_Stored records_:
(** Reading after an installation is reading the chain with the new delta
    at its head, whether or not the installation compacted the chain. *)
Lemma GetRow_install (page : @Page Row) (entry : @DeltaEntry Row) (wopts : Options)
      (sk : string) (read_ts : Z) (opts : Options) :
  GetRow sort_key (install DeltaChainLength compact page entry wopts)
         sk read_ts opts
  = GetRow sort_key (entry :: page) sk read_ts opts.
Proof.
  unfold install.
  destruct (negb (disable_compaction wopts)
            && (DeltaChainLength <? TEST_GetDeltaLength (entry :: page))%nat).
  - apply Hcompact.
  - reflexivity.
Qed.

End Facts.


#[local] Existing Instance Demo.layout.


End VersionedPageProofs.
(** * SocialOpen: the daily post generator and its novelty guard

    A shallow embedding of [src/app.js] (the generator script: [tokenize],
    [cosineSim], [freq], [ngrams], [jaccard], [ensureNovelty], [stripHtml],
    [deriveTitle], [titleFrom], [deriveHashtags], [toHtml], [escapeHtml],
    [writePost] and the retry loop of [main]) and the properties of it that
    the specification states.

    Representation choices, all taken from the JavaScript the file is written in:
    - a string is the list of its UTF-16 code units;
    - an array is a list, a [Set] is the list of its elements in insertion
      order, without repetition;
    - the object [freq] builds is an association list of its own properties,
      looked up through [Object.prototype] when a property is not its own;
    - a number that holds a count, a size or a sum of products of counts is an
      integer; below 2^53 a double holds it exactly, so it is a [Z] here, and
      it becomes a binary64 [float] where the source takes square roots and
      divides. *)

From Stdlib Require Import Reals Lra.
From Stdlib Require Import List Bool Arith ZArith NArith Lia.
From Stdlib Require Import Ascii String Floats Uint63 Permutation Sorted.
Import ListNotations.

Set Warnings "-inexact-float".
Local Open Scope N_scope.

(* ================================================================= *)
(** ** Strings *)

(** A UTF-16 code unit, and a string. *)
Abbreviation char := N.
Abbreviation str := (list char).

(** An ASCII literal as a JavaScript string. *)
Definition js (s : string) : str := map N_of_ascii (list_ascii_of_string s).

Fixpoint str_eqb (a b : str) : bool :=
  match a, b with
  | [], [] => true
  | x :: a', y :: b' => (x =? y) && str_eqb a' b'
  | _, _ => false
  end.

Definition in_range (lo hi c : char) : bool := (lo <=? c) && (c <=? hi).
Definition is_upper (c : char) : bool := in_range 65 90 c.
Definition is_lower (c : char) : bool := in_range 97 122 c.
Definition is_digit (c : char) : bool := in_range 48 57 c.

(** [\w] of a regular expression without the [u] and [i] flags. *)
Definition is_word (c : char) : bool :=
  is_upper c || is_lower c || is_digit c || (c =? 95).

(** [\s], which is also what [trim] removes: white space and line terminators. *)
Definition is_space (c : char) : bool :=
  in_range 9 13 c || (c =? 32) || (c =? 0xA0) || (c =? 0x1680)
  || in_range 0x2000 0x200A c || (c =? 0x2028) || (c =? 0x2029)
  || (c =? 0x202F) || (c =? 0x205F) || (c =? 0x3000) || (c =? 0xFEFF).

(** [String.prototype.toLowerCase], code unit by code unit.  Besides A-Z,
    two characters have a lower-case form with an ASCII letter in it: the
    Kelvin sign (k) and the dotted capital I (i, then a combining dot).  A
    code unit outside ASCII is otherwise left as it is: its lower-case form
    is outside ASCII too, and [tokenize], the only caller, erases both
    alike. *)
Definition lower_unit (c : char) : list char :=
  if is_upper c then [c + 32]
  else if c =? 0x212A then [107]
  else if c =? 0x130 then [105; 0x307]
  else [c].

Definition toLowerCase (s : str) : str := flat_map lower_unit s.

(** [s.replace(/[class]/g, by)] for a class of single code units. *)
Definition replace_class (p : char -> bool) (by_ : str) (s : str) : str :=
  flat_map (fun c => if p c then by_ else [c]) s.

(** [s.split(/\s+/)]: the pieces between maximal runs of white space; a run
    at either end leaves an empty piece there, and the empty string splits
    into one empty piece.  [sep] says that the scan is inside a run. *)
Fixpoint split_go (sep : bool) (cur : str) (s : str) : list str :=
  match s with
  | [] => [rev cur]
  | c :: r =>
      if is_space c then
        if sep then split_go true cur r else rev cur :: split_go true [] r
      else split_go false (c :: cur) r
  end.

Definition split_ws (s : str) : list str := split_go false [] s.

(** [s.split('\n')]. *)
Fixpoint split_lines_go (cur : str) (s : str) : list str :=
  match s with
  | [] => [rev cur]
  | c :: r =>
      if c =? 10 then rev cur :: split_lines_go [] r
      else split_lines_go (c :: cur) r
  end.

Definition split_lines (s : str) : list str := split_lines_go [] s.

(** [a.join(sep)]. *)
Fixpoint join (sep : str) (l : list str) : str :=
  match l with
  | [] => []
  | [x] => x
  | x :: r => x ++ sep ++ join sep r
  end.

(** [a.slice(i, j)] for [0 <= i <= j]; the end is clamped to the length. *)
Definition slice {A : Type} (l : list A) (i j : nat) : list A :=
  firstn (j - i) (skipn i l).

Fixpoint drop_while (p : char -> bool) (s : str) : str :=
  match s with
  | [] => []
  | c :: r => if p c then drop_while p r else s
  end.

Definition trim (s : str) : str :=
  rev (drop_while is_space (rev (drop_while is_space s))).

(** [new Set(l)], and so [[...new Set(l)]]: the first occurrence of each
    element, in order. *)
Fixpoint Set_add (x : str) (s : list str) : list str :=
  match s with
  | [] => [x]
  | y :: r => if str_eqb x y then s else y :: Set_add x r
  end.

Definition Set_of (l : list str) : list str :=
  fold_left (fun s x => Set_add x s) l [].

Definition Set_has (s : list str) (x : str) : bool := existsb (str_eqb x) s.

(* ================================================================= *)
(** ** Markup stripping and the tokenizer *)

(** The length of what [[^>]+>] matches at the head of [s]: one or more code
    units other than [>], and the [>] that follows them. *)
Fixpoint tag_rest (s : str) : option nat :=
  match s with
  | [] => None
  | c :: r =>
      if c =? 62 then None
      else match r with
           | [] => None
           | d :: _ =>
               if d =? 62 then Some 2%nat
               else option_map S (tag_rest r)
           end
  end.

(** [s.replace(/<[^>]+>/g, ' ')]; [skip] counts the code units of the match
    that is being replaced. *)
Fixpoint stripHtml_go (skip : nat) (s : str) : str :=
  match s with
  | [] => []
  | c :: r =>
      match skip with
      | S k => stripHtml_go k r
      | O =>
          if c =? 60 then
            match tag_rest r with
            | Some k => 32 :: stripHtml_go k r
            | None => c :: stripHtml_go O r
            end
          else c :: stripHtml_go O r
      end
  end.

Definition stripHtml (s : str) : str := stripHtml_go O s.

Definition STOP : list str :=
  map js ["the";"a";"and";"or";"but";"if";"then";"to";"of";"in";"on";"for";
          "at";"is";"are";"be";"as";"it";"that";"this";"with";"by";"an";
          "from";"we";"you";"i"]%string.

(** The class [[#*_`~>]]. *)
Definition is_md_marker (c : char) : bool :=
  (c =? 35) || (c =? 42) || (c =? 95) || (c =? 96) || (c =? 126) || (c =? 62).

(** The class [[^\w\s]]. *)
Definition not_word_or_space (c : char) : bool := negb (is_word c || is_space c).

Definition nonempty (t : str) : bool := match t with [] => false | _ => true end.

Definition tokenize (text : str) : list str :=
  filter (fun t => nonempty t && negb (Set_has STOP t))
    (split_ws
       (replace_class not_word_or_space [32]
          (replace_class is_md_marker [32] (toLowerCase text)))).

(* ================================================================= *)
(** ** Numbers, values and objects *)

(** A number that the similarity code computes before it takes a square root
    or divides: an integer, or NaN. *)
Inductive number := Int (z : Z) | NaN.
Lemma bind_throw {A B} (m : M A) (f : A -> M B) w t w' ex :
  m w = (t, w', Throw ex) -> (m ≫= f) w = (t, w', Throw ex).
Proof. intros H. unfold mbind, M_bind. rewrite H. reflexivity. Qed.

Lemma try_normal {A} (m : M A) h w t w' a :
  m w = (t, w', Normal a) -> try_catchM m h w = (t, w', Normal a).
Proof. intros H. unfold try_catchM. rewrite H. reflexivity. Qed.

Lemma try_throw {A} (m : M A) h w t w' ex :
  m w = (t, w', Throw ex) -> try_catchM m h w = prepend t (h ex w').
Proof. intros H. unfold try_catchM. rewrite H. reflexivity. Qed.

Lemma setCredentials_run tokens w :
  setCredentials tokens w =
    ([EvSetCredentials tokens],
     {| self := with_credentials (self w) tokens; tasks := tasks w |}, Normal tt).
Proof. reflexivity. Qed.

(** ** The source's [verified] is the specification's resolution *)

Lemma verified_run d w : verified d w = ([resolution d], w, Normal tt).
Proof.
  destruct d as [[err user] info]. unfold verified, resolution.
  destruct (truthy err); [reflexivity|].
  destruct (truthy user); reflexivity.
Qed.

Lemma for_each_verified l w :
  for_each l verified w = (map resolution l, w, Normal tt).
Proof.
  induction l as [|d l IH]; [reflexivity|].
  simpl for_each. erewrite bind_normal by apply verified_run.
  rewrite IH. reflexivity.
Qed.

(** ** The event loop *)

Lemma async_nil {A} (k : A -> M unit) w : async [] k w = ([], w, Normal tt).
Proof. reflexivity. Qed.

Lemma async_cons {A} (k : A -> M unit) r rest w t w' c :
  k r w = (t, w', c) ->
  async (r :: rest) k w =
    prepend (t ++ uncaught_events c ++ map resolution (tasks w'))
            (async rest k {| self := self w'; tasks := [] |}).
Proof.
  intros H. simpl async.
  destruct c as [[]|ex].
  - erewrite bind_normal by (apply try_normal, H).
    erewrite bind_normal
      by (rewrite bind_take_tasks; apply for_each_verified).
    rewrite prepend_prepend. reflexivity.
  - erewrite bind_normal by (erewrite try_throw by apply H; reflexivity).
    erewrite bind_normal
      by (rewrite bind_take_tasks; apply for_each_verified).
    rewrite prepend_prepend. simpl uncaught_events.
    rewrite <- app_assoc. reflexivity.
Qed.

Lemma async_one {A} (k : A -> M unit) r w t w' c :
  k r w = (t, w', c) ->
  async [r] k w =
    (t ++ uncaught_events c ++ map resolution (tasks w'),
     {| self := self w'; tasks := [] |}, Normal tt).
Proof.
  intros H. rewrite (async_cons _ _ _ _ _ _ _ H), async_nil.
  rewrite prepend_triple, app_nil_r. reflexivity.
Qed.

Lemma async_normal {A} (k : A -> M unit) l w :
  exists t w', async l k w = (t, w', Normal tt).
Proof.
  revert w. induction l as [|r rest IH]; intros w.
  - eexists _, _. reflexivity.
  - destruct (k r w) as [[t w'] c] eqn:Hk.
    rewrite (async_cons _ _ _ _ _ _ _ Hk).
    destruct (IH {| self := self w'; tasks := [] |}) as (t2 & w2 & ->).
    eexists _, _. reflexivity.
Qed.

Section Run.

Context (E : Env).


(** ** The verify callback *)

Lemma apply_verify_fun f n args w :
  apply_verify E (VFun f n) args w =
    (EvVerify args :: map resolution (sync_done (call E f args)),
     {| self := self w; tasks := tasks w ++ later_done (call E f args) |},
     match raised (call E f args) with
     | Some ex => Throw ex
     | None => Normal tt
     end).
Proof.
  unfold apply_verify. rewrite bind_emit, bind_schedule.
  erewrite bind_normal by apply for_each_verified.
  destruct (raised (call E f args)); simpl; rewrite ?app_nil_r; reflexivity.
Qed.

Lemma apply_verify_not_fun fn args w :
  is_function fn = false ->
  apply_verify E fn args w =
    ([], w, Throw (new_TypeError "self._verify is not a function")).
Proof. destruct fn; simpl; intros; try discriminate; reflexivity. Qed.

Lemma on_profile_error req a rt err profile w :
  truthy err = true ->
  on_profile E req a rt (err, profile) w = ([EvError err], w, Normal tt).
Proof. intros H. unfold on_profile. rewrite H. reflexivity. Qed.

Lemma on_profile_fun req a rt err profile f n w :
  truthy err = false ->
  _verify (self w) = VFun f n ->
  let args := dispatch_args (truthy (_passReqToCallback (self w))) n req a rt profile in
  on_profile E req a rt (err, profile) w =
    (EvVerify args :: run_events (call E f args),
     {| self := self w; tasks := tasks w ++ later_done (call E f args) |},
     Normal tt).
Proof.
  intros He Hf args. unfold on_profile. rewrite He.
  match goal with |- try_catchM ?b _ _ = _ => set (body := b) end.
  assert (Hb : body w = apply_verify E (VFun f n) args w).
  { subst body args. rewrite bind_get_self, Hf. unfold dispatch_args.
    destruct (truthy (_passReqToCallback (self w)));
      rewrite bind_lift;
      change (get_prop (VFun f n) "length") with (Normal (VNum n));
      cbv beta iota; unfold strict_eq_num;
      destruct (Z.eqb n _); reflexivity. }
  unfold try_catchM, run_events. rewrite Hb, apply_verify_fun.
  destruct (raised (call E f args)); simpl; rewrite ?app_nil_r; reflexivity.
Qed.

Lemma on_profile_not_fun req a rt err profile w :
  truthy err = false ->
  is_function (_verify (self w)) = false ->
  exists ex, on_profile E req a rt (err, profile) w = ([EvError ex], w, Normal tt).
Proof.
  intros He Hf. unfold on_profile. rewrite He.
  match goal with |- context [try_catchM ?b _ _] => set (body := b) end.
  assert (Hb : exists ex, body w = ([], w, Throw ex)).
  { subst body. rewrite bind_get_self.
    destruct (truthy (_passReqToCallback (self w)));
      rewrite bind_lift; unfold get_prop;
      (destruct (nullish (_verify (self w))); [eexists; reflexivity|]);
      destruct (strict_eq_num _ _);
      rewrite (apply_verify_not_fun _ _ _ Hf); eexists; reflexivity. }
  destruct Hb as [ex Hb]. exists ex.
  unfold try_catchM. rewrite Hb. reflexivity.
Qed.

(** ** The token callback *)

Lemma createOAuthError_steps message err :
  nullish err = false ->
  _createOAuthError E message err =
    if truthy (prop err "statusCode") && truthy (prop err "data") then
      match JSON_parse E (prop err "data") with
      | Some json =>
          if truthy (prop json "error")
          then Normal (new_Error [prop json "error_description"; prop json "error";
                                  prop json "error_uri"])
          else Normal (new_Error [message; err])
      | None => Normal (new_Error [message; err])
      end
    else Normal (new_Error [message; err]).
Proof.
  intros H. unfold _createOAuthError. cbv zeta.
  rewrite !(get_prop_not_nullish _ _ H).
  unfold mbind at 1, completion_bind.
  destruct (truthy (prop err "statusCode")) eqn:Hs; simpl andb.
  - unfold mbind at 1, completion_bind.
    destruct (truthy (prop err "data")) eqn:Hd.
    + unfold parseErrorResponse, try_catch, mbind, completion_bind.
      destruct (JSON_parse E (prop err "data")) as [json|]; [|reflexivity].
      unfold get_prop. destruct (nullish json) eqn:N.
      * destruct json; try discriminate; reflexivity.
      * destruct (truthy (prop json "error")); reflexivity.
    + reflexivity.
  - unfold mbind, completion_bind. rewrite Hs. reflexivity.
Qed.

Lemma createOAuthError_total message err :
  nullish err = false -> exists e, _createOAuthError E message err = Normal e.
Proof.
  intros H. rewrite (createOAuthError_steps _ _ H).
  destruct (truthy (prop err "statusCode") && truthy (prop err "data"));
    [|eexists; reflexivity].
  destruct (JSON_parse E (prop err "data")) as [json|]; [|eexists; reflexivity].
  destruct (truthy (prop json "error")); eexists; reflexivity.
Qed.

Lemma on_tokens_error req err tokens w :
  truthy err = true ->
  exists e, _createOAuthError E (VStr "Failed to obtain access token") err = Normal e /\
            on_tokens E req (err, tokens) w = ([EvError e], w, Normal tt).
Proof.
  intros H.
  destruct (createOAuthError_total (VStr "Failed to obtain access token") err)
    as [e He]; [apply truthy_not_nullish, H|].
  exists e. split; [exact He|].
  unfold on_tokens. rewrite H, bind_lift, He. reflexivity.
Qed.

Lemma on_tokens_ok req err tokens w :
  truthy err = false -> nullish tokens = false ->
  let s' := with_credentials (self w) tokens in
  on_tokens E req (err, tokens) w =
    prepend [EvSetCredentials tokens; EvUserinfoGet (oauth2Client s')]
      (async (userinfo_get E (oauth2Client s'))
             (on_profile E req (prop tokens "access_token")
                         (js_or (prop tokens "refresh_token") VNull))
             {| self := s'; tasks := tasks w |}).
Proof.
  intros He Hn s'. unfold on_tokens. rewrite He.
  rewrite bind_lift, (get_prop_not_nullish _ _ Hn).
  rewrite bind_lift, (get_prop_not_nullish _ _ Hn).
  erewrite bind_normal by apply setCredentials_run.
  rewrite bind_get_self, bind_emit, prepend_prepend. reflexivity.
Qed.

Lemma on_tokens_no_tokens req err tokens w :
  truthy err = false -> nullish tokens = true ->
  exists ex, on_tokens E req (err, tokens) w = ([], w, Throw ex).
Proof.
  intros He Hn. unfold on_tokens. rewrite He, bind_lift.
  unfold get_prop. rewrite Hn. eexists. reflexivity.
Qed.

(** ** The three branches of [authenticate] *)

Lemma authenticate_error_branch s (r : gmap string value) options :
  truthy (query_field r "error") = true ->
  run (authenticate E (VObj r) options) s =
    (if strict_eq_str (query_field r "error") "access_denied"
     then [EvFail (VObj {[ "message" := query_field r "error_description" ]})]
     else [EvError (new_Error [query_field r "error_description";
                               query_field r "error";
                               query_field r "error_uri"])],
     {| self := s; tasks := [] |}, Normal tt).
Proof.
  intros H. destruct (query_field_truthy _ _ H) as [Hq Hf].
  assert (Hk : forall k, query_field r k = prop (prop (VObj r) "query") k).
  { intros k. unfold query_field. rewrite Hq. reflexivity. }
  unfold run, authenticate. cbv zeta.
  rewrite bind_lift, get_prop_obj. cbv beta iota.
  rewrite bind_lift, and_prop_query. cbv beta iota. rewrite H.
  destruct (strict_eq_str (query_field r "error") "access_denied").
  - rewrite bind_lift, (get_prop_truthy _ _ Hq), <- Hk. reflexivity.
  - rewrite bind_lift, (get_prop_truthy _ _ Hq), <- Hk.
    rewrite bind_lift, (get_prop_truthy _ _ Hq), <- Hk.
    rewrite bind_lift, (get_prop_truthy _ _ Hq), <- Hk. reflexivity.
Qed.

Lemma authenticate_code_branch s (r : gmap string value) options :
  truthy (query_field r "error") = false ->
  truthy (query_field r "code") = true ->
  run (authenticate E (VObj r) options) s =
    prepend [EvGetToken (query_field r "code")]
      (async (getToken E (oauth2Client s) (query_field r "code"))
             (on_tokens E (VObj r)) {| self := s; tasks := [] |}).
Proof.
  intros He Hc. unfold run, authenticate. cbv zeta.
  rewrite bind_lift, get_prop_obj. cbv beta iota.
  rewrite bind_lift, and_prop_query. cbv beta iota. rewrite He.
  rewrite bind_lift, and_prop_query. cbv beta iota. rewrite Hc.
  rewrite bind_get_self, bind_emit. reflexivity.
Qed.

Lemma authorizationParams_steps s o :
  nullish o = false ->
  authorizationParams s o =
    let scope := js_or (prop o "scope") (_scope s) in
    let access := js_or (prop o "accessType") (prop o "access_type") in
    let p1 : gmap string value := if truthy scope then {[ "scope" := scope ]} else ∅ in
    Normal (VObj (if truthy access then <[ "access_type" := access ]> p1 else p1)).
Proof.
  intros H. unfold authorizationParams, get_prop, js_or. rewrite H. simpl.
  destruct (truthy (prop o "accessType")); reflexivity.
Qed.

Lemma authenticate_redirect_branch s (r : gmap string value) options :
  truthy (query_field r "error") = false ->
  truthy (query_field r "code") = false ->
  exists params,
    authorizationParams s (js_or options (VObj ∅)) = Normal params /\
    run (authenticate E (VObj r) options) s =
      ([EvRedirect (generateAuthUrl E (oauth2Client s) params)],
       {| self := s; tasks := [] |}, Normal tt).
Proof.
  intros He Hc.
  pose proof (authorizationParams_steps s _ (js_or_obj_not_nullish options)) as Hp.
  cbv zeta in Hp. eexists. split; [exact Hp|].
  unfold run, authenticate. cbv zeta.
  rewrite bind_lift, get_prop_obj. cbv beta iota.
  rewrite bind_lift, and_prop_query. cbv beta iota. rewrite He.
  rewrite bind_lift, and_prop_query. cbv beta iota. rewrite Hc.
  rewrite bind_get_self. cbn [self]. rewrite bind_lift, Hp. reflexivity.
Qed.

End Run.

_Prompt_: Using only the entries above, output the line with "if truthy (prop err", the line with "exists e. split; [exact He|].", and all lines between them, exactly as they stand.

_Answer area_:
    if truthy (prop err "statusCode") && truthy (prop err "data") then
      match JSON_parse E (prop err "data") with
      | Some json =>
          if truthy (prop json "error")
          then Normal (new_Error [prop json "error_description"; prop json "error";
                                  prop json "error_uri"])
          else Normal (new_Error [message; err])
      | None => Normal (new_Error [message; err])
      end
    else Normal (new_Error [message; err]).
Proof.
  intros H. unfold _createOAuthError. cbv zeta.
  rewrite !(get_prop_not_nullish _ _ H).
  unfold mbind at 1, completion_bind.
  destruct (truthy (prop err "statusCode")) eqn:Hs; simpl andb.
  - unfold mbind at 1, completion_bind.
    destruct (truthy (prop err "data")) eqn:Hd.
    + unfold parseErrorResponse, try_catch, mbind, completion_bind.
      destruct (JSON_parse E (prop err "data")) as [json|]; [|reflexivity].
      unfold get_prop. destruct (nullish json) eqn:N.
      * destruct json; try discriminate; reflexivity.
      * destruct (truthy (prop json "error")); reflexivity.
    + reflexivity.
  - unfold mbind, completion_bind. rewrite Hs. reflexivity.
Qed.

Lemma createOAuthError_total message err :
  nullish err = false -> exists e, _createOAuthError E message err = Normal e.
Proof.
  intros H. rewrite (createOAuthError_steps _ _ H).
  destruct (truthy (prop err "statusCode") && truthy (prop err "data"));
    [|eexists; reflexivity].
  destruct (JSON_parse E (prop err "data")) as [json|]; [|eexists; reflexivity].
  destruct (truthy (prop json "error")); eexists; reflexivity.
Qed.

Lemma on_tokens_error req err tokens w :
  truthy err = true ->
  exists e, _createOAuthError E (VStr "Failed to obtain access token") err = Normal e /\
            on_tokens E req (err, tokens) w = ([EvError e], w, Normal tt).
Proof.
  intros H.
  destruct (createOAuthError_total (VStr "Failed to obtain access token") err)
    as [e He]; [apply truthy_not_nullish, H|].
  exists e. split; [exact He|].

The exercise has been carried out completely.